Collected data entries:
::::::

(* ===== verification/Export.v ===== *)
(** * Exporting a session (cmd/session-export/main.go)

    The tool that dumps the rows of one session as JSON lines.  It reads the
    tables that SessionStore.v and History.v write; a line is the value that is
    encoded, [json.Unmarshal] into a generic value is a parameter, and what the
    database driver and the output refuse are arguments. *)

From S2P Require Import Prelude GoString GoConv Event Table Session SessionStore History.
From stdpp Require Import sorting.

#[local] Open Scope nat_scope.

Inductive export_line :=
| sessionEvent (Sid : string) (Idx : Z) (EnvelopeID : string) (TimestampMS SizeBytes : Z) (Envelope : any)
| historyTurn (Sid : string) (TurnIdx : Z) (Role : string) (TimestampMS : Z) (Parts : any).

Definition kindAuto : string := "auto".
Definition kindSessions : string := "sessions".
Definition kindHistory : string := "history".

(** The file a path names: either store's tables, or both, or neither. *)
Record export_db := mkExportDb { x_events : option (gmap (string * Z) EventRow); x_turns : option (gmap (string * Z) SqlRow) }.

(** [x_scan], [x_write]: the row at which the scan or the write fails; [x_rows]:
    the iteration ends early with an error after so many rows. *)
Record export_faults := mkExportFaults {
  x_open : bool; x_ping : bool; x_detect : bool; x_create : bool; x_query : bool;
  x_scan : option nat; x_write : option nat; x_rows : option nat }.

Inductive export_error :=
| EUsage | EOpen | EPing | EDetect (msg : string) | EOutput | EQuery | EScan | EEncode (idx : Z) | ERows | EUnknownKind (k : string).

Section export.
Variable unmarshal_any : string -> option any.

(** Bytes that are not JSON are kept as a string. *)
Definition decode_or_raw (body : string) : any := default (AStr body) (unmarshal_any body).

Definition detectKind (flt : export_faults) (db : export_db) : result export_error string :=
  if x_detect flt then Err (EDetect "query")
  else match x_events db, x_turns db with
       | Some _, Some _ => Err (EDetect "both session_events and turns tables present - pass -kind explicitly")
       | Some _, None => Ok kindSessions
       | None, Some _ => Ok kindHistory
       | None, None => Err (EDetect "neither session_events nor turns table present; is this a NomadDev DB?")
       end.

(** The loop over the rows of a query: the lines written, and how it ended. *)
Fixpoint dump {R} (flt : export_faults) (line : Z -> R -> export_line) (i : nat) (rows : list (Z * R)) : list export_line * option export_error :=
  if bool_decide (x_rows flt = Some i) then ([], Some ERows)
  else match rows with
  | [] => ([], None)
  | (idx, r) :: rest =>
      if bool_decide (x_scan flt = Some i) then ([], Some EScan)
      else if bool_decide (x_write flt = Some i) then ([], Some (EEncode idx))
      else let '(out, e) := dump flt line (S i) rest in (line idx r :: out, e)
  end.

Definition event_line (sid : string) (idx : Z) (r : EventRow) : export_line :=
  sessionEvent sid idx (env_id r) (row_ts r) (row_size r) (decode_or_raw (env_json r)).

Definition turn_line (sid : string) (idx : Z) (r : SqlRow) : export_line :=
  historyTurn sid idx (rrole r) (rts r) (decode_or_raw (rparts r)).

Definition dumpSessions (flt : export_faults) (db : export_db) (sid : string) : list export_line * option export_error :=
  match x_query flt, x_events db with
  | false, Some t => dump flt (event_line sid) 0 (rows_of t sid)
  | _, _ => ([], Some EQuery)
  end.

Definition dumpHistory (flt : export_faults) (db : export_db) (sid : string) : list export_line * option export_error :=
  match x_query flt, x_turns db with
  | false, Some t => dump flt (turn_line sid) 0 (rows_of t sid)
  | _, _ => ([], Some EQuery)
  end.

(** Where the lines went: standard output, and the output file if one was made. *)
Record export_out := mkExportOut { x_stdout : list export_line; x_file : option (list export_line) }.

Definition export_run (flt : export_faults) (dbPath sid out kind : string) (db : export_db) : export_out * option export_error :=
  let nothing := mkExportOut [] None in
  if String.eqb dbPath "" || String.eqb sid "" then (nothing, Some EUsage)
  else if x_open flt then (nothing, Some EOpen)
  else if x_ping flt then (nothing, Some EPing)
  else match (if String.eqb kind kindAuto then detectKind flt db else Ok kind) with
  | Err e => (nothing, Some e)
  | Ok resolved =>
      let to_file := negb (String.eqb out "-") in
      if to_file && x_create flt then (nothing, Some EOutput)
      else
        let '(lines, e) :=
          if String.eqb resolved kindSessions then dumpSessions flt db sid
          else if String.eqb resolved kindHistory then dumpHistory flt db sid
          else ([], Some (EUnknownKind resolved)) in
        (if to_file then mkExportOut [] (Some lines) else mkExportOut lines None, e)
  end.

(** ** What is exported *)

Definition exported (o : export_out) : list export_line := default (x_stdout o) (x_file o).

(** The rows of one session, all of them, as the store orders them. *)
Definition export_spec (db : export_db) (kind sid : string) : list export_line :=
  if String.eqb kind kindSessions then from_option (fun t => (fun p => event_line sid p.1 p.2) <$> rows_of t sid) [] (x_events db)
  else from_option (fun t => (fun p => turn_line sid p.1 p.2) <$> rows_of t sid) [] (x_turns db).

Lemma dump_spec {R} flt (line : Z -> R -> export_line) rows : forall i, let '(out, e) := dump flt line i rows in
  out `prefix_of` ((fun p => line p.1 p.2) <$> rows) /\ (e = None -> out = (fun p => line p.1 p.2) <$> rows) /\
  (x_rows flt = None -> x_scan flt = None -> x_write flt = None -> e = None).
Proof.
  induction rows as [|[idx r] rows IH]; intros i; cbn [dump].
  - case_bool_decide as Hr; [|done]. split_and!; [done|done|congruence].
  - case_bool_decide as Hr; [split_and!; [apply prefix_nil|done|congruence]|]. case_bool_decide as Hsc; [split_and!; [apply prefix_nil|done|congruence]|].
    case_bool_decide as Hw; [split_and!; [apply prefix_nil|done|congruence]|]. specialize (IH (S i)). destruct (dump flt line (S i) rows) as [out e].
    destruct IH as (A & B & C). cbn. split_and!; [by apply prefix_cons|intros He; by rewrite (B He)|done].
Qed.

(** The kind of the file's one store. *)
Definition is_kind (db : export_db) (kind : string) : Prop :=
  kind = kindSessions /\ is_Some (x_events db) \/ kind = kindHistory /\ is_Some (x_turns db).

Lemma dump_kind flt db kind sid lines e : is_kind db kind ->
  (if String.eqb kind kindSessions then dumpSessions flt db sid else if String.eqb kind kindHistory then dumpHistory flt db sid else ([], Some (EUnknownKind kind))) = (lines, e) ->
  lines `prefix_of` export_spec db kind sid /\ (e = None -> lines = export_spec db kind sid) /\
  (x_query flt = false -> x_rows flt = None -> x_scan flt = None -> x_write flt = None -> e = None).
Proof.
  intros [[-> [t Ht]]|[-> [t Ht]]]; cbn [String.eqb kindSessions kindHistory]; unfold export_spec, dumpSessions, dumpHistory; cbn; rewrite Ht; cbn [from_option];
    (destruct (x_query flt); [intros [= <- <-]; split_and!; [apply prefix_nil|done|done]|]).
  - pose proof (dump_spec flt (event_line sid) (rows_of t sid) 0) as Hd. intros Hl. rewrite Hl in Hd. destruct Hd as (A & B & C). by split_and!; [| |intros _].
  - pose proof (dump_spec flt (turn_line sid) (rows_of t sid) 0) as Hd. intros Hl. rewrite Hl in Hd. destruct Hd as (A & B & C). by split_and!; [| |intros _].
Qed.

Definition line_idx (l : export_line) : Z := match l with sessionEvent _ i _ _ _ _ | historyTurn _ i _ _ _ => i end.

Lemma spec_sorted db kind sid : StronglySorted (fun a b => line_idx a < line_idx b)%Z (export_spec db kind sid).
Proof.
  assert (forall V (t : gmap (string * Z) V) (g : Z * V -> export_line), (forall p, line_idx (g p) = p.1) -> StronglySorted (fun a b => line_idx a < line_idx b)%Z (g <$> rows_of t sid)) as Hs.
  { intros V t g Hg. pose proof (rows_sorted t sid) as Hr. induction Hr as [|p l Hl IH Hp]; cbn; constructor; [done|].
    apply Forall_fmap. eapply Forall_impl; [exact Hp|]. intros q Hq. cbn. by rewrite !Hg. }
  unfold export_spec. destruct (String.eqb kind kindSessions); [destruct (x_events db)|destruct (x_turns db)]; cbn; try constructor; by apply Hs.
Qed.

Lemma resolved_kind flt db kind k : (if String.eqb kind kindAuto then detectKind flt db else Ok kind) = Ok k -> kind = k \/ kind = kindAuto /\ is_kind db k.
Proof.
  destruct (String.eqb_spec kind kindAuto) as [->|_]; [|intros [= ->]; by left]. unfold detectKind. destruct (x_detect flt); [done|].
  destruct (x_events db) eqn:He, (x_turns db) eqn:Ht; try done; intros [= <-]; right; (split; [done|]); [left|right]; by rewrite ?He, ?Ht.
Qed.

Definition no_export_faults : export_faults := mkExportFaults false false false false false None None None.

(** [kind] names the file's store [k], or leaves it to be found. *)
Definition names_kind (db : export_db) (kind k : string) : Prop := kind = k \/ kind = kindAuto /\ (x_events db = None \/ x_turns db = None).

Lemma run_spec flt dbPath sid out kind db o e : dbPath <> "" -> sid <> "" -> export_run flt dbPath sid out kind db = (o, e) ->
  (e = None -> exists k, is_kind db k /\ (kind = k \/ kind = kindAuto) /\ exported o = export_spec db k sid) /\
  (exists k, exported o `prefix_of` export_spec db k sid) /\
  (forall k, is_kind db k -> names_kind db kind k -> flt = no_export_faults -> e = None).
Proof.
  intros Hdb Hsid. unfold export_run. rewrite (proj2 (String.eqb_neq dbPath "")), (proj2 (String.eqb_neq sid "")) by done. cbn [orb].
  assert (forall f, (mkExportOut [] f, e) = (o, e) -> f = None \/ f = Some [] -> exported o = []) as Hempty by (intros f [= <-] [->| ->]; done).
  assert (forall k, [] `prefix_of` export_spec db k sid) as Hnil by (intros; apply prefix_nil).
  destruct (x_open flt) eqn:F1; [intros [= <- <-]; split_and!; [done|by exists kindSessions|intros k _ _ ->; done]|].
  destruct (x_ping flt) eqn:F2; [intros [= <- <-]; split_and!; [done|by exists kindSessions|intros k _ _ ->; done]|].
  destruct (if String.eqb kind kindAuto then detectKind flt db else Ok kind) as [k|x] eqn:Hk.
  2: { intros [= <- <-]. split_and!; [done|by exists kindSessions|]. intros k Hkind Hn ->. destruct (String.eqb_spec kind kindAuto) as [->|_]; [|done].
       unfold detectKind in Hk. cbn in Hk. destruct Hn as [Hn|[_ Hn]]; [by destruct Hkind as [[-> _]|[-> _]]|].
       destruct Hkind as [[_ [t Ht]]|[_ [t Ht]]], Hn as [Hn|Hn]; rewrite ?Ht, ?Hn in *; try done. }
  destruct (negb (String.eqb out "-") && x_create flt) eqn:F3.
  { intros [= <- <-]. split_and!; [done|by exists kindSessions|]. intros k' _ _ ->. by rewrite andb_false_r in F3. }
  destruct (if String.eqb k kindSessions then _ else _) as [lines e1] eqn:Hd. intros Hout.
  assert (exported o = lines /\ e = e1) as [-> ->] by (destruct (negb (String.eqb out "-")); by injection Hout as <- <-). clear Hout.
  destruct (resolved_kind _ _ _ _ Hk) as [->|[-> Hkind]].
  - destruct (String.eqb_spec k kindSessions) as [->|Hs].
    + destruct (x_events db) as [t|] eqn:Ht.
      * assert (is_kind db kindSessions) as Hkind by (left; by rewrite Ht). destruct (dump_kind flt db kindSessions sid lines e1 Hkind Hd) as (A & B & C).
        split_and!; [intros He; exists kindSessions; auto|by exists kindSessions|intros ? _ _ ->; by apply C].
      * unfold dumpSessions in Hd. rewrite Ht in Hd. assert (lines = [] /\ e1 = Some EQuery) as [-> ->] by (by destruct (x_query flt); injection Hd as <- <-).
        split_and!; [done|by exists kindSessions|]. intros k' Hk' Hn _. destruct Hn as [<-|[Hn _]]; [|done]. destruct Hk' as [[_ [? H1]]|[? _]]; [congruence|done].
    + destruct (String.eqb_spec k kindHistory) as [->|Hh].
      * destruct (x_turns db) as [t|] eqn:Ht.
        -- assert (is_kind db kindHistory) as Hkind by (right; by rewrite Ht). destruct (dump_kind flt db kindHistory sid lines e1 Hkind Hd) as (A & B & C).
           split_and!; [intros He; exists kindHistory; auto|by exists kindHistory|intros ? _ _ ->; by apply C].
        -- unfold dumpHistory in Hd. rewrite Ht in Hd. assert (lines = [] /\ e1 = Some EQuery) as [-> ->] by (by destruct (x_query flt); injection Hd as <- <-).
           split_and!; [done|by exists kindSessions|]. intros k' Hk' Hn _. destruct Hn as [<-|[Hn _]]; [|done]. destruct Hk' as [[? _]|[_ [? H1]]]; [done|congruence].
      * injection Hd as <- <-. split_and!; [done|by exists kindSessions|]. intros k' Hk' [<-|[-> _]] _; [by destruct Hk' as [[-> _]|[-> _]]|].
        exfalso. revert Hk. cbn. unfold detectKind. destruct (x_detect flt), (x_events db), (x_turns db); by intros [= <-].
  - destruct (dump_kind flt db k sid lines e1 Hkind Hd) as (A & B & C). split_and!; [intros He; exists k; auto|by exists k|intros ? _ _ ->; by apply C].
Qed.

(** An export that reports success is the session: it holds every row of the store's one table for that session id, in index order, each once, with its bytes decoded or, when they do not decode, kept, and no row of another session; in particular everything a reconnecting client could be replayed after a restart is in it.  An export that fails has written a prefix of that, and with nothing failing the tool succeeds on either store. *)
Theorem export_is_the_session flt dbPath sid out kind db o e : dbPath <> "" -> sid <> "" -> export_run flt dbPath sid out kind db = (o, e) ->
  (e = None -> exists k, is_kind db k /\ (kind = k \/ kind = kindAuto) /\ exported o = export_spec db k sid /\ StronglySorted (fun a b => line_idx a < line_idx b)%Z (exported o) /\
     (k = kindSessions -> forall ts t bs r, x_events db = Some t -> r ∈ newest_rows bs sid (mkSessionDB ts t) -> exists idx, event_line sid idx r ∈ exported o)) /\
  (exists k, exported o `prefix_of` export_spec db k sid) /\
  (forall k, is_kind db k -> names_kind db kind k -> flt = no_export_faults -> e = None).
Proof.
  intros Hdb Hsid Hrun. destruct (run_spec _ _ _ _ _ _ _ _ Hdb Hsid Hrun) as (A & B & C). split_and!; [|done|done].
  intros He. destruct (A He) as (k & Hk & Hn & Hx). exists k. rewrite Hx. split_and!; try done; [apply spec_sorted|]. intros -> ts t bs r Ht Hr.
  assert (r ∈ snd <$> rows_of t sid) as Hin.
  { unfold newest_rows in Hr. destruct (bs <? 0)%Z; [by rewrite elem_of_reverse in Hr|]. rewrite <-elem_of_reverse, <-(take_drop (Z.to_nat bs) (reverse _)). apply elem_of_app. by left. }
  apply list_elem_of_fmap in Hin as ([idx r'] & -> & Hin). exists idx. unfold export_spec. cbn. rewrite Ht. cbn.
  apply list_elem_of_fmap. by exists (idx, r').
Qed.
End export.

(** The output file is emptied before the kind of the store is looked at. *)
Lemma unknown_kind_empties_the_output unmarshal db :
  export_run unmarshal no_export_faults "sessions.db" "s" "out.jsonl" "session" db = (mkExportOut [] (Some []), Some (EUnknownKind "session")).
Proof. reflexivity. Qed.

::::::

* ABOUT THIS TASK *
Quote the data above from the line containing "o = export_spec db k sid) /\" to the line containing "unfold detectKind in", inclusive, and stop.

* ANSWER SPACE *
  (e = None -> exists k, is_kind db k /\ (kind = k \/ kind = kindAuto) /\ exported o = export_spec db k sid) /\
  (exists k, exported o `prefix_of` export_spec db k sid) /\
  (forall k, is_kind db k -> names_kind db kind k -> flt = no_export_faults -> e = None).
Proof.
  intros Hdb Hsid. unfold export_run. rewrite (proj2 (String.eqb_neq dbPath "")), (proj2 (String.eqb_neq sid "")) by done. cbn [orb].
  assert (forall f, (mkExportOut [] f, e) = (o, e) -> f = None \/ f = Some [] -> exported o = []) as Hempty by (intros f [= <-] [->| ->]; done).
  assert (forall k, [] `prefix_of` export_spec db k sid) as Hnil by (intros; apply prefix_nil).
  destruct (x_open flt) eqn:F1; [intros [= <- <-]; split_and!; [done|by exists kindSessions|intros k _ _ ->; done]|].
  destruct (x_ping flt) eqn:F2; [intros [= <- <-]; split_and!; [done|by exists kindSessions|intros k _ _ ->; done]|].
  destruct (if String.eqb kind kindAuto then detectKind flt db else Ok kind) as [k|x] eqn:Hk.
  2: { intros [= <- <-]. split_and!; [done|by exists kindSessions|]. intros k Hkind Hn ->. destruct (String.eqb_spec kind kindAuto) as [->|_]; [|done].
       unfold detectKind in Hk. cbn in Hk. destruct Hn as [Hn|[_ Hn]]; [by destruct Hkind as [[-> _]|[-> _]]|].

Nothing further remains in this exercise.